偷偷找巫师、喝我血这些事,父亲是秘密进行的,城堡里其他人并不知情。
所以继母的哀凄埋怨是夜晚在房中进行的。
父亲也因此后悔不迭。他遣散了那个巫师——亦或处置了他,我不得知。总之之后再没见过他。
我的血也没再急于派上用场。
但是人们的目光都聚焦于我身上。
因为父亲病来得急,又重。御医最初来看病时,说得就是“邪祟入侵”。
眼下虽然他们不知道父亲是喝了我的血才呕吐不止,但我是“邪祟”生下的女儿,这点大家都有些共识了。
因此,在大家用看鬼一般的诡异眼神和侧视中,在众望所归的期盼中,继母将我罚禁在了自己的小屋内,不得迈出一步,连那个阴暗的走廊角落也不能步足。
父亲再也来不及做其它事物了,对我的血自然也就搁置了。他无力再做任何事情。
“英勇好胜、精力旺盛”的他,现在变成了每天躺在床上、穿着白色的宽敞睡衣,低声哼哼的病人。
在那之后,他陷入了长久的病弱期,他变得需要长久卧床,坐起来一会儿便会气喘虚汗,甚至握不住笔。
因此,他所有事物都搁置了。
继母代劳了他。
城堡的管理权代由继母接管。国家的事物也代由继母处置。
继母上手的匆忙,每天忙里忙外,尽心尽力。
继母将城堡上下打理得井井有条,她善解人意又待人温和,城堡里的人很快便接受了继母的新一任代理。
继母每天除了要忙外面的政务、城堡里的事物外,回到房间还要照顾父亲。
在我11岁那年,父亲纯粹倒下了。
他几乎不再起床,最基本的事物已经都做不到了。
我感到他的生命气息在以一种奇异的加速形式不断流失。
他趁着虚弱期,再次提出了要与继母生孩子。
继母以事物繁忙为由,温柔地摸着他的脸庞,让他先照顾好自己的身体,好起来再说。
在这天翻地覆的时期里,我彻底被遗忘了。
但也彻底成为了众人心中的一根“警铃倒刺”。
他们虽然平时不记得我,但是一旦想起什么不好的事情,我的存在就会像阴霾一样笼罩在他们的心头。
他们会突然想起:
“嘿,楼上还有一个白雪……”
“嘘,那不干净的东西竟然还在。

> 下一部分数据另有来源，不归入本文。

(** *** Fetching *)

Lemma fetch_run w r a :
  implements w r -> special_count <= a -> fetch w a = if ring_unlocked r then ring_secret r a else None.
Proof.
  intros I Ha. unfold fetch. rewrite (im_unlocked _ _ I). destruct (ring_unlocked r) eqn:Hu; [|done].
  assert (Hc : aes_ctr (wallet_key w) (salt_iv w) = check w) by (apply stream_is_check; by rewrite (im_unlocked _ _ I)).
  pose proof (im_keys _ _ I a Ha) as Hk. unfold keeps in Hk. unfold ring_secret, entry_get_raw.
  destruct (ring_keys r !! a) as [[prv|i]|], (entries w !! a) as [v|]; try done; cbn [from_option id fmap option_fmap option_map private_of].
  - destruct Hk as (Hv & Hlt & Hp). rewrite is_zero_ne, key_type_own by lia. cbn [negb]. unfold decrypt.
    by rewrite Hv, Hc, xor256_cancel, Hp, Z.eqb_refl.
  - destruct Hk as (Hv & Hi & Hp). destruct (key_type_derived v i Hv Hi) as [Ht Hw]. unfold fits in Hi.
    rewrite is_zero_ne, Ht by lia. cbn [negb]. by rewrite (seed_of w r I Hu), Hw, Hp, Z.eqb_refl.
Qed.

Lemma accounts_run w r a : implements w r -> a ∈ wallet_accounts w <-> is_Some (ring_keys r !! a).
Proof.
  intros I. unfold wallet_accounts, wallet_begin. rewrite list_elem_of_fmap. split.
  - intros ([k v] & -> & (Hk & Hv)%table_from_elem). cbn. pose proof (im_keys _ _ I k Hk) as Hx. rewrite Hv in Hx.
    destruct (ring_keys r !! k); [by eexists|done].
  - intros Hr. pose proof (im_ring _ _ I a Hr) as Ha. pose proof (im_keys _ _ I a Ha) as Hx. destruct Hr as [k Hk]. rewrite Hk in Hx.
    destruct (entries w !! a) as [v|] eqn:Hv; [|by destruct k]. exists (a, v). split; [done|]. by apply table_from_elem.
Qed.

(** *** Moving keys *)

Definition all_insertable w (keys : list account) (q : key_ring) : Prop :=
  forall a prv, a ∈ keys -> ring_secret q a = Some prv -> insertable w prv.

Lemma ring_entry w r a : implements w r -> is_Some (ring_secret r a) -> is_Some (entries w !! a).
Proof.
  intros I Hs. unfold ring_secret in Hs. apply fmap_is_Some in Hs. pose proof (im_keys _ _ I a (im_ring _ _ I a Hs)) as Hx.
  destruct Hs as [k Hk]. rewrite Hk in Hx. destruct (entries w !! a) as [v|]; [by eexists|]. destruct k; destruct Hx.
Qed.

(** A key that is fetched belongs to its account. *)
Lemma secret_pub w r a prv : implements w r -> ring_secret r a = Some prv -> ed25519_publickey prv = a /\ special_count <= a.
Proof.
  intros I Hs. unfold ring_secret in Hs. destruct (ring_keys r !! a) as [k|] eqn:Hk; [|done].
  pose proof (im_ring _ _ I a ltac:(by eexists)) as Ha. split; [|exact Ha]. pose proof (im_keys _ _ I a Ha) as Hx. rewrite Hk in Hx.
  unfold keeps in Hx. cbn [fmap option_fmap option_map] in Hs. injection Hs as <-. destruct k as [p|j], (entries w !! a); try destruct Hx.
  - tauto.
  - tauto.
Qed.
(* ===== verification/WalletTheorems.v ===== *)
(** * What the wallet guarantees, and what it does not

    Every run of a wallet is a run of the key ring of WalletRing, and keys that
    are moved between wallets are not lost.  The encryption is shown to add
    nothing: the table alone yields every key, whatever the password is. *)
From Stdlib Require Import ZArith Lia List.
From stdpp Require Import prelude gmap sorting.
From S2P Require Import Prelude Lists Blake2b Numbers Streams Blocks Store Ledger Work BootstrapServer BootstrapTheorems Wallet WalletRing.

(** ** Runs *)

Section Runs.
Context `{WalletCrypto, Network}.

(** The wallets that come of a new one by operations, with the operations and
    their answers. *)
Inductive wallet_run (rep : account) (rnd : wallet_random) : list (wallet_op * Z) -> wallet_store -> Prop :=
| Wallet_created w : wallet_store_new ∅ rep rnd = Ok w -> wallet_run rep rnd [] w
| Wallet_ran tr w fuel random_seed op out w' :
    wallet_run rep rnd tr w -> op_ok fuel w op -> run_op fuel random_seed op w = Ok (out, w') ->
    wallet_run rep rnd (tr ++ [(op, out)]) w'.

Inductive ring_run (s : Z) : list (wallet_op * Z) -> key_ring -> Prop :=
| Ring_created : ring_run s [] (KeyRing ∅ s 0 None true)
| Ring_ran tr r op out r' : ring_run s tr r -> ring_step r op out r' -> ring_run s (tr ++ [(op, out)]) r'.

Context (Hpub : forall prv, fits 256 (ed25519_publickey prv)).

Lemma wallet_run_implements rep rnd tr w :
  wallet_run rep rnd tr w -> exists r, ring_run (r_seed rnd) tr r /\ implements w r.
Proof.
  induction 1 as [w Hw|tr w fuel rs op out w' _ (r & Hr & I) Hop Hrun].
  - destruct (wallet_new_implements rep rnd) as (w0 & Hw0 & I). assert (w0 = w) as -> by congruence.
    eexists. split; [apply Ring_created|exact I].
  - destruct (op_refines Hpub fuel rs w r op I Hop) as (out' & w1 & r' & Hrun' & Hstep & I').
    rewrite Hrun in Hrun'. injection Hrun' as <- <-. exists r'. split; [|exact I']. by eapply Ring_ran.
Qed.

(** ** The key stream *)

(** What someone reads who has the table and no password.  The check value is
    the encryption of zero, and so the key stream that encrypts the seed and the
    keys. *)
Definition leaked (table : gmap Z wallet_value) (a : account) : option Z :=
  let raw k := wv_key (default (WalletValue 0 0) (table !! k)) in
  let stream := raw check_special in
  v ← table !! a;
  match key_type_of v with
  | adhoc => Some (xor256 (wv_key v) stream)
  | deterministic => Some (derived_key (xor256 (raw seed_special) stream) (wrap 32 (wv_key v)))
  | _ => None
  end.

Lemma leaked_implements w r a : implements w r -> special_count <= a -> leaked (entries w) a = ring_secret r a.
Proof.
  intros I Ha. pose proof (im_keys _ _ I a Ha) as Hk. unfold leaked, ring_secret, keeps in *.
  change (wv_key (default (WalletValue 0 0) (entries w !! check_special))) with (check w).
  change (wv_key (default (WalletValue 0 0) (entries w !! seed_special))) with (wv_key (entry_get_raw w seed_special)).
  rewrite (im_seed _ _ I), xor256_cancel.
  destruct (ring_keys r !! a) as [[prv|i]|], (entries w !! a) as [v|]; try destruct Hk as (Hv & Hx & Hp); try done;
    cbn [mbind option_bind fmap option_fmap option_map private_of].
  - rewrite key_type_own by exact Hx. by rewrite Hv, xor256_cancel.
  - destruct (key_type_derived v i Hv Hx) as [-> ->]. done.
Qed.

(** Whoever opens the wallet reads what the table leaks. *)
Lemma enter_leaked w r random_seed text w' a :
  implements w r -> special_count <= a -> attempt_password random_seed text w = Ok (false, w') ->
  fetch w' a = leaked (entries w) a.
Proof.
  intros I Ha Hrun. destruct (op_refines Hpub 0 random_seed w r (Enter text) I Logic.I) as (out & w1 & r' & Hrun' & Hstep & I').
  cbn [run_op] in Hrun'. erewrite st_bind_ok in Hrun' by exact Hrun. injection Hrun' as <- <-.
  inversion Hstep as [| | | | | |t u Hu E1 E2 E3| | | |]; subst. destruct u; [|discriminate].
  rewrite (fetch_run w' _ a I' Ha), (leaked_implements w r a I Ha). done.
Qed.

(** ** Moving keys *)

Lemma accounts_special w a : a ∈ wallet_accounts w -> special_count <= a.
Proof. unfold wallet_accounts, wallet_begin. rewrite list_elem_of_fmap. by intros ([k v] & -> & [Hk _]%table_from_elem). Qed.

Definition movable w o (keys : list account) : Prop :=
  valid_password w = true /\ valid_password o = true /\ NoDup keys /\ (forall a, a ∈ keys -> special_count <= a)
  /\ forall a prv, a ∈ keys -> fetch o a = Some prv -> insertable w prv.

(** What moving [keys] from [o] to [w] leaves in [w'] and [o']. *)
Record keys_moved w o (keys : list account) (failed : bool) w' o' : Prop := {
  km_failed : failed = false <-> forall a, a ∈ keys -> is_Some (fetch o a);
  km_moved : failed = false -> forall a, a ∈ keys -> a ∉ wallet_accounts o' /\ fetch w' a = fetch o a;
  km_rest : forall a, special_count <= a -> a ∉ keys -> fetch w' a = fetch w a /\ fetch o' a = fetch o a;
  km_kept : forall a prv, special_count <= a -> fetch o a = Some prv -> fetch o' a = Some prv \/ fetch w' a = Some prv;
  km_own : forall a, special_count <= a -> is_Some (fetch w a) -> is_Some (fetch w' a)
}.

Lemma move_keys_moved w o r q keys :
  implements w r -> implements o q -> movable w o keys ->
  exists failed w' o', move_keys keys false (w, o) = Ok (failed, (w', o')) /\ keys_moved w o keys failed w' o'.
Proof.
  intros I J (Vw & Vo & Hnd & Hsp & Hins).
  assert (Hr : ring_unlocked r = true) by (by rewrite <- (im_unlocked _ _ I)).
  assert (Hq : ring_unlocked q = true) by (by rewrite <- (im_unlocked _ _ J)).
  assert (Fo : forall a, special_count <= a -> fetch o a = ring_secret q a) by (intros a Ha; by rewrite (fetch_run o q a J Ha), Hq).
  assert (Fw : forall a, special_count <= a -> fetch w a = ring_secret r a) by (intros a Ha; by rewrite (fetch_run w r a I Ha), Hr).
  destruct (move_keys_run keys false w o r q I J Hr Hq Hnd Hsp) as (e & w' & o' & r' & q' & Hrun & I' & J' & [M1 M2 M3 M4 M5] & He & Hall).
  { intros a prv Ha Hs. apply (Hins a prv Ha). by rewrite Fo by auto. }
  assert (Fo' : forall a, special_count <= a -> fetch o' a = ring_secret q' a) by (intros a Ha; by rewrite (fetch_run o' q' a J' Ha), (proj2 M5), Hq).
  assert (Fw' : forall a, special_count <= a -> fetch w' a = ring_secret r' a) by (intros a Ha; by rewrite (fetch_run w' r' a I' Ha), (proj1 M5), Hr).
  exists e, w', o'. split; [exact Hrun|]. split.
  - rewrite He. split.
    + intros [_ Hx] a Ha. rewrite Fo by auto. auto.
    + intros Hx. split; [done|]. intros a Ha. rewrite <- Fo by auto. auto.
  - intros Hf a Ha. destruct (Hall Hf a Ha) as [Hn Hs]. rewrite Fw', Fo by auto. split; [|exact Hs].
    rewrite (accounts_run o' q' a J'), Hn. by intros [? ?].
  - intros a Hx Ha. rewrite Fw', Fw, Fo', Fo by done. auto.
  - intros a prv Hx. rewrite Fo, Fo', Fw' by done. apply M3.
  - intros a Hx. rewrite Fw, Fw' by done. apply M4.
Qed.
End Runs.

(** ** Claims *)

(** C20: A wallet is a key ring.  Whatever operations a new wallet carries out,
    they answer as the key ring of the specification, whose keys are not
    encrypted, may answer; when it is unlocked, every account's private key is
    fetched, and none when it is locked; the accounts listed are the ring's; and
    the next operation ends without a failed assertion. *)
Theorem wallet_refines `{WalletCrypto, Network} (Hpub : forall prv, fits 256 (ed25519_publickey prv)) rep rnd tr w :
  wallet_run rep rnd tr w ->
  exists r, ring_run (r_seed rnd) tr r
  /\ (forall a, special_count <= a -> fetch w a = if ring_unlocked r then ring_secret r a else None)
  /\ (forall a, a ∈ wallet_accounts w <-> is_Some (ring_keys r !! a))
  /\ forall fuel random_seed op, op_ok fuel w op -> exists out w', run_op fuel random_seed op w = Ok (out, w').
Proof.
  intros Hrun. destruct (wallet_run_implements Hpub rep rnd tr w Hrun) as (r & Hr & I). exists r. split_and!; [exact Hr|..].
  - intros a Ha. by apply fetch_run.
  - intros a. by apply accounts_run.
  - intros fuel rs op Hop. destruct (op_refines Hpub fuel rs w r op I Hop) as (out & w' & r' & Hx & _). eauto.
Qed.

(** C21: The password protects nothing.  From the table of any wallet, locked or
    not, [leaked] computes for every account, without the password, exactly the
    private key that the owner gets after a password has opened the wallet: the
    check value in the table is the key stream the keys are encrypted with. *)
Theorem wallet_opens_without_password `{WalletCrypto, Network} (Hpub : forall prv, fits 256 (ed25519_publickey prv)) rep rnd tr w
    random_seed text w' a :
  wallet_run rep rnd tr w -> attempt_password random_seed text w = Ok (false, w') -> special_count <= a ->
  fetch w' a = leaked (entries w) a.
Proof.
  intros Hrun He Ha. destruct (wallet_run_implements Hpub rep rnd tr w Hrun) as (r & _ & I). by eapply enter_leaked.
Qed.

(** C24: Moving keys between two unlocked wallets loses none: it fails exactly
    when one of the keys cannot be fetched; otherwise all of them are in this
    wallet and no longer in the other; in any case keys that were not named stay
    where they were, and a named key is in one of the wallets.  Importing a
    wallet moves all its keys and empties it. *)
Theorem moved_keys_not_lost `{WalletCrypto, Network} (Hpub : forall prv, fits 256 (ed25519_publickey prv)) rep rnd tr w
    rep' rnd' tr' o :
  wallet_run rep rnd tr w -> wallet_run rep' rnd' tr' o ->
  (forall keys, movable w o keys ->
   exists failed w' o', wallet_move keys (w, o) = Ok (failed, (w', o')) /\ keys_moved w o keys failed w' o')
  /\ (movable w o (wallet_accounts o) ->
     exists w' o', wallet_import (w, o) = Ok (false, (w', o')) /\ keys_moved w o (wallet_accounts o) false w' o').
Proof.
  intros Hw Ho. destruct (wallet_run_implements Hpub _ _ _ _ Hw) as (r & _ & I).
  destruct (wallet_run_implements Hpub _ _ _ _ Ho) as (q & _ & J).
  assert (Hboth : forall A (m : M (wallet_store * wallet_store) A), valid_password w = true -> valid_password o = true ->
    st_bind (st_get (fun x => valid_password (fst x))) (fun ok => st_bind (st_assert ok) (fun _ =>
    st_bind (st_get (fun x => valid_password (snd x))) (fun ok => st_bind (st_assert ok) (fun _ => m)))) (w, o) = m (w, o)).
  { intros A m Vw Vo. unfold st_bind, st_get, st_assert, st_ret. cbn [fst snd]. rewrite Vw. cbn [fst snd]. by rewrite Vo. }
  split; [intros keys Hm|intros Hm]; destruct (move_keys_moved w o r q _ I J Hm) as (e & w' & o' & Hrun & Hk); pose proof Hm as (Vw & Vo & _).
  - exists e, w', o'. split; [|exact Hk]. unfold wallet_move. by rewrite Hboth.
  - assert (e = false) as ->.
    { apply (km_failed _ _ _ _ _ _ Hk). intros a Ha. rewrite (fetch_run o q a J (accounts_special o a Ha)), <- (im_unlocked _ _ J), Vo.
      apply fmap_is_Some. by apply (accounts_run o q a J). }
    exists w', o'. split; [|exact Hk]. unfold wallet_import. rewrite Hboth by done. erewrite st_bind_ok by reflexivity. exact Hrun.
Qed.
Lemma send_effect b a i pb :
  extends (s := s) (Send b) a i pb -> fits 128 (sh_balance (send_h b)) -> sh_balance (send_h b) <= balance_of i ->
  validate_message a (hash (Send b)) (send_signature b) = false ->
  exists r s', process (Send b) s = Ok (r, s') /\ code r = progress /\ account_balance s' a = sh_balance (send_h b)
  /\ pending s' = <[(sh_destination (send_h b), hash (Send b)) := PendingInfo a (balance_of i - sh_balance (send_h b))]> (pending s).
Proof.
  intros X Hfit Hle Hv. pose proof (ex_account _ _ _ _ X) as Hi. destruct (extends_rep I _ _ _ _ X) as (rb & k & Hrb & _ & Hr0 & _).
  assert (Ha0 : a <> 0) by (exact (ac_zero _ _ _ _ (inv_head I _ _ Hi))).
  eexists _, _. split; [exact (process_send_run I b a i pb rb k X Hrb Hr0 Ha0 Hfit Hle Hv)|].
  destruct (put_linked_frame (Send b) pb s) as (_ & F2 & _ & F4 & _). split_and!; [done| |].
  - erewrite account_balance_at; [|cbn; rewrite F2; apply lookup_insert_eq]. done.
  - cbn. by rewrite F4.
Qed.

Lemma receive_effect b a i pb pi :
  extends (s := s) (Receive b) a i pb -> pending s !! (a, rh_source (receive_h b)) = Some pi ->
  validate_message a (hash (Receive b)) (receive_signature b) = false ->
  exists r s', process (Receive b) s = Ok (r, s') /\ code r = progress /\ account_balance s' a = balance_of i + pi_amount pi
  /\ pending s' = delete (a, rh_source (receive_h b)) (pending s).
Proof.
  intros X Hpi Hv. pose proof (ex_account _ _ _ _ X) as Hi. destruct (extends_rep I _ _ _ _ X) as (rb & k & Hrb & _ & Hr0 & _).
  assert (Ha0 : a <> 0) by (exact (ac_zero _ _ _ _ (inv_head I _ _ Hi))).
  eexists _, _. split; [exact (process_receive_run I b a i pb rb k pi X Hrb Hr0 Ha0 Hpi Hv)|].
  destruct (put_linked_frame (Receive b) pb s) as (_ & F2 & _ & F4 & _). split_and!; [done| |].
  - erewrite account_balance_at; [|cbn; rewrite F2; apply lookup_insert_eq]. done.
  - cbn. by rewrite F4.
Qed.

Lemma open_effect b pi :
  block_exists s (hash (Open b)) = false -> ~ reserved (hash (Open b)) -> accounts s !! oh_account (open_h b) = None ->
  oh_account (open_h b) <> 0 -> pending s !! (oh_account (open_h b), oh_source (open_h b)) = Some pi ->
  oh_representative (open_h b) <> 0 -> validate_message (oh_account (open_h b)) (hash (Open b)) (open_signature b) = false ->
  exists r s', process (Open b) s = Ok (r, s') /\ code r = progress /\ account_balance s' (oh_account (open_h b)) = pi_amount pi
  /\ pending s' = delete (oh_account (open_h b), oh_source (open_h b)) (pending s).
Proof.
  intros Hex Hres Hi Ha Hpi Hr Hv. apply block_exists_false in Hex.
  eexists _, _. split; [exact (process_open_run I Hfuel b pi Hex Hres Hi Ha Hpi Hr Hv)|]. split_and!; [done| |done].
  erewrite account_balance_at; [|cbn; apply lookup_insert_eq]. done.
Qed.

Lemma change_effect b a i pb :
  extends (s := s) (Change b) a i pb -> ch_representative (change_h b) <> 0 -> ~ reserved (hash (Change b)) ->
  validate_message a (hash (Change b)) (change_signature b) = false ->
  exists r s' i', process (Change b) s = Ok (r, s') /\ code r = progress /\ accounts s' !! a = Some i'
  /\ rep_block i' = hash (Change b) /\ balance_of i' = balance_of i /\ pending s' = pending s.
Proof.
  intros X Hr Hres Hv. pose proof (ex_account _ _ _ _ X) as Hi.
  assert (Ha0 : a <> 0) by (exact (ac_zero _ _ _ _ (inv_head I _ _ Hi))).
  destruct (put_linked_frame (Change b) pb s) as (_ & F2 & _ & F4 & _).
  eexists _, _, _. split; [exact (process_change_run I Hfuel b a i pb X Hr Hres Ha0 Hv)|].
  split; [done|]. split; [cbn; rewrite F2; apply lookup_insert_eq|]. split_and!; [done|done|]. cbn. by rewrite F4.
Qed.
End Effects.

Section Accepted.
Context `{WalletCrypto, Environment, Signing, NodeEnvironment, Network, Iteration, MultimapOrder, WorkSource}.
Context (receive_minimum : Z) (fuel : nat).
Context (Hclock : forall i, steady_clock (S i) < steady_clock i + transaction_timeout) (Hfuel : (1 <= fuel)%nat).
Context (Hsign : forall prv h, validate_message (ed25519_publickey prv) h (sign_message prv (ed25519_publickey prv) h) = false).
Context {nb : nat} {g : ghost} {n : wallet_node} {q : key_ring}.
Context (I : inv_with nb g (ledger_of n)) (W : implements (wn_wallet n) q) (Hloop : (query_fuel nb <= loop_fuel)%nat).
Context (Hun : unchecked_ok (n_unchecked (wn_node n))).

(** A block whose hash is new. *)
Definition new_block (b : block) : Prop :=
  ~ reserved (hash b) /\ block_exists (ledger_of n) (hash b) = false /\ unchecked_get (hash b) (n_unchecked (wn_node n)) = Ok [].

Lemma new_block_hash b b' : hash b = hash b' -> new_block b -> new_block b'.
Proof. unfold new_block. by intros ->. Qed.

Lemma head_extends a i b :
  accounts (ledger_of n) !! a = Some i -> previous b = head i -> new_block b -> exists pb, extends (s := ledger_of n) b a i pb.
Proof.
  intros Hi Hp (Hres & Hex & _). pose proof (inv_head I _ _ Hi) as A. destruct (ac_head _ _ _ _ A) as [pb Hpb].
  exists pb. apply extends_intro; try done; rewrite Hp; [exact Hpb|].
  apply (ai_frontier _ _ _ _ (iv_accounts _ _ _ I)). eauto.
Qed.

(** A key that can be fetched. *)
Lemma fetched a prv :
  special_count <= a -> fetch (wn_wallet n) a = Some prv ->
  valid_password (wn_wallet n) = true /\ key_exists (wn_wallet n) a = true /\ ed25519_publickey prv = a.
Proof.
  intros Ha Hf. rewrite (fetch_run _ q a W Ha) in Hf. destruct (ring_unlocked q) eqn:Hu; [|done].
  split_and!.
  - by rewrite (im_unlocked _ _ W).
  - apply key_exists_true, (ring_entry _ q a W). by eexists.
  - exact (proj1 (secret_pub _ q a prv W Hf)).
Qed.

(** Signatures are over the hash of the block without them. *)
Lemma signed_by_owner a prv b b' :
  special_count <= a -> fetch (wn_wallet n) a = Some prv -> concat (hash_chunks b) = concat (hash_chunks b') ->
  validate_message a (hash b) (sign_message prv a (hash b')) = false.
Proof.
  intros Ha Hf Hb. rewrite (hash_concat b b' Hb). destruct (fetched a prv Ha Hf) as (_ & _ & Hp). rewrite <- Hp. exact (Hsign prv _).
Qed.

Lemma account_and_key_run a i prv :
  accounts (ledger_of n) !! a = Some i -> fetch (wn_wallet n) a = Some prv -> account_and_key a n = Ok ((i, prv), n).
Proof.
  intros Hi Hf. unfold account_and_key. erewrite st_bind_ok by reflexivity. unfold account_get. rewrite Hi.
  erewrite st_bind_ok by reflexivity. erewrite st_bind_ok by reflexivity. by rewrite Hf.
Qed.
(** The number of representatives is limited by the largest [size_t] only. *)
Definition broadcast_confirm_req (b : block) : M network_node unit :=
  l <- st_get (fun n => peer_representatives (peers_size (nn_peers n)) (nn_peers n));;
  for_each l (fun i => send_confirm_req (p_endpoint i) b).

(** ** The crawl for representatives *)

(** [block_random (transaction, database)]: the first block from a random hash
    on, or the first of the table; [None] is a null pointer. *)
Definition block_random_in (table : gmap Z entry) : M network_node (option block) :=
  h <- (fun n => Ok (random_hash (nn_hashes n), set_counts (nn_readings n) (S (nn_hashes n)) (nn_ran n) n));;
  let existing := match first_from h table with Some x => Some x | None => first_from 0 table end in
  match existing with
  | None => st_fault Assertion_failed
  | Some (k, _) => st_get (fun n => block_get (nn_store n) k)
  end.

(** [block_random (transaction)]; the bounds are given to the generator as 32 bit
    numbers, and the last table is taken without looking at its size. *)
Definition block_random : M network_node (option block) :=
  s <- st_get nn_store;;
  let count := block_count_of s in
  region <- on_peers (peer_random (Z.to_nat (wrap 32 (Z.of_nat (block_counts_sum count) - 1))));;
  if (region <? count_send count)%nat then block_random_in (send_blocks s) else
  let region := (region - count_send count)%nat in
  if (region <? count_receive count)%nat then block_random_in (receive_blocks s) else
  let region := (region - count_receive count)%nat in
  if (region <? count_open count)%nat then block_random_in (open_blocks s) else
  let region := (region - count_open count)%nat in
  if (region <? count_change count)%nat then block_random_in (change_blocks s) else
  block_random_in (send_blocks_v2 s).
(* ===== verification/NodeNetworkFacts.v ===== *)
(** * The node on the network: its parts

    What the handlers of the node rely on: packets that can be parsed, what the
    operations on elections leave to be done in the background, the operations on
    peers with the observers they tell, the votes of the gap cache, and the blocks
    a random choice finds in a ledger. *)
From Stdlib Require Import ZArith Lia List.
From stdpp Require Import prelude list gmap.
From S2P Require Import Prelude Lists Numbers Streams Blocks Store Ledger StoreFacts LedgerInv LedgerQueries LedgerProcess LedgerRollback LedgerUndo LedgerUnique LedgerTheorems LedgerSub Votes Work Messages Unchecked Processor Elections ElectionTheorems Peers BootstrapServer BootstrapTheorems NodeNetwork.

#[local] Opaque work_validate_block.

(** ** Packets that can be parsed *)

Section Packets.
Context `{Network}.

(** The parser does not fail on it. *)
Definition parses (buffer : list byte) : Prop := forall p, exists r, deserialize_buffer buffer p = Ok r.

(** A reader that does not fail on a stream of [k] bytes or more, but may come to
    its end. *)
Definition harmless {A} (k : nat) (m : reader A) : Prop := forall s f, (k <= length s)%nat -> m s <> Rd_fault f.

Lemma harmless_more {A} k k' (m : reader A) : (k <= k')%nat -> harmless k m -> harmless k' m.
Proof. intros Hk Hm s f Hs. apply Hm. lia. Qed.

Lemma harmless_ret {A} k (x : A) : harmless k (rd_ret x).
Proof. by intros s f. Qed.

Lemma harmless_bind {A B} k (m : reader A) (f : A -> reader B) :
  harmless k m -> (forall x, harmless 0 (f x)) -> harmless k (rd_bind m f).
Proof. intros Hm Hk s e Hs. unfold rd_bind. destruct (m s) eqn:E; [apply Hk; lia|done|]. intros [= ->]. by eapply Hm. Qed.

Lemma harmless_be n k {A} (f : Z -> reader A) : (forall x, harmless k (f x)) -> harmless (n + k) (rd_bind (read_be n) f).
Proof.
  intros Hf s e Hs. unfold rd_bind, read_be, rd_bind, rd_ret, read. destruct (n <=? length s)%nat; [|done].
  apply Hf. rewrite length_drop. lia.
Qed.

Lemma harmless_le n k {A} (f : Z -> reader A) : (forall x, harmless k (f x)) -> harmless (n + k) (rd_bind (read_le n) f).
Proof.
  intros Hf s e Hs. unfold rd_bind, read_le, rd_bind, rd_ret, read. destruct (n <=? length s)%nat; [|done].
  apply Hf. rewrite length_drop. lia.
Qed.

Lemma harmless_read_be n k : harmless k (read_be n).
Proof. intros s f _. unfold read_be, rd_bind, rd_ret, read. by destruct (n <=? length s)%nat. Qed.

Lemma harmless_read_le n k : harmless k (read_le n).
Proof. intros s f _. unfold read_le, rd_bind, rd_ret, read. by destruct (n <=? length s)%nat. Qed.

”
“我昨天的扫把突然断了,是不是就是白雪弄得?”
“我今早在门口被冰滑了一跤,你说是不是那白雪在作祟……?”
“你说,咱们城堡里变得这么糟糕,是不是全是她害的……?”
对此,大家觉得惩罚还不够严重。
邪祟的女儿,即使没有巫术,那也是潜在的邪祟。只是禁闭在屋里,不能服众。
在那之后不久,继母便罚我到城堡更加阴暗无人的地下室——城堡多年不用、年久失修、到处发霉腐烂、无人涉足的地下二楼的一片地牢。
老实说,这里以前是用来关押一些私犯的。